権力がなければ統治が難しいことは理解しているが、殿下という立場の人間が催しをすると招待状を送れば、強制的な呼び出しのようなものになる。
貴族ではない者ならば言葉通り強制ではないと参加しない事も選択できるだろうが、貴族はそうはいかない。
参加しなければ後の社交に影響するからだ。
エレナが古き風習に不満を述べると、殿下は言った。
「今回はその風習を利用しているというわけだな」
それは自然な流れだと殿下が納得していると、エレナもそうだとうなずいた。
「ええ、そうね。その方がケインも安全だと判断したのも間違いないわ」
「私のことは……」
自分の名前が出たので慌ててそう口にすると、エレナは表情一つ変えることなく続けた。
「どちらにしても公示の手紙だけで済ませるわけにはいかないのだし、場は設けられるのだからいいと思うのだけれど……」
こういった場で普段ならば口を挟むことのないケインが珍しく言葉を口にした事を気にしながらエレナが様子を伺うと、殿下は思うと事があると口角を上げる。
「彼のプライドの問題もあろう?」
「プライド?」
エレナが再び殿下の方に視線を戻すと、殿下はケインの様子を伺っていた。
ケインは観念したように小さく息を吐くと、素直に応じる。
「まあ、そうですね。頭ではわかっているつもりなのですが……」
本人が積極的に同意しているとはいえ、この件に彼の国の皇太子殿下を巻き込んでいる事が気がかりとなっている。
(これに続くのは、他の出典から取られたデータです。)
(** * The task state change event handler (agent/eventhandler/task_handler.go)

    A shallow embedding of the TaskHandler: its batch buffers, the registry of
    per-task event queues, the queue operations [sendChange] and
    [submitFirstEvent], the drain ticker's [taskStateChangesToSend] and the
    goroutines started by [sendChange].

    Shared mutable objects are kept in an explicit store: the registry
    [tasksToEvents] maps a task ARN to a pointer ([loc]) into [heap], and a
    goroutine keeps the pointer it was started with.  Every function of the
    source is a computation in the state monad [M] over [World]; mutexes are
    recorded in a ghost [trace] of synchronisation actions, which is checked
    against the locking discipline by [disciplined]. *)

From Stdlib Require Import ZArith Bool Lia.
From stdpp Require Import base option functions gmap strings list fin_maps.

Open Scope string_scope.
Open Scope list_scope.
Open Scope nat_scope.

(** ** Data model *)

(** apitaskstatus.TaskStatus is an integer enumeration; the handler only
    compares it with the constant TaskStopped. *)
Definition TaskStatus : Type := Z.

(** time.Time as an integer; 0 is the zero time. *)
Definition Time : Type := Z.

(** Modelled from the spec: the Task object of the task engine, declared
    outside src/.  The handler reads its known status, and SetTaskTimestamps
    reads its three timestamps. *)
Record Task := mkTask {
  Arn : string;
  KnownStatusUnsafe : TaskStatus;
  PullStartedAtUnsafe : Time;
  PullStoppedAtUnsafe : Time;
  ExecutionStoppedAtUnsafe : Time
}.

Definition GetKnownStatus (task : Task) : TaskStatus := KnownStatusUnsafe task.

(** api.ContainerStateChange: a task ARN, a container identifier and a
    status. *)
Record ContainerStateChange := mkContainerStateChange {
  csc_TaskArn : string;
  csc_ContainerName : string;
  csc_Status : Z
}.

(** api.ManagedAgentStateChange. *)
Record ManagedAgentStateChange := mkManagedAgentStateChange {
  masc_TaskArn : string;
  masc_Name : string;
  masc_Status : Z
}.

(** api.TaskStateChange. *)
Record TaskStateChange := mkTaskStateChange {
  TaskARN : string;
  Status : TaskStatus;
  Task_ : option Task;
  Containers : list ContainerStateChange;
  ManagedAgents : list ManagedAgentStateChange;
  Attachment : option string;
  PullStartedAt : option Time;
  PullStoppedAt : option Time;
  ExecutionStoppedAt : option Time
}.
それに何となく姑息な手段を用いているような気がしてならない。
悪い事をしていないのに堂々と正面から発表することに危険が伴い、ギリギリまで隠しておかなければならないというのは正直不満だ。
発表さえ行ってしまえば堂々とできるのだが、そこからは自分の身を案じなければならないというのも理不尽な話だし、ここまで努力をしてもエレナと共にいることを歓迎しない相手がいるのかと考えるだけで苛立ちも覚えるのだ。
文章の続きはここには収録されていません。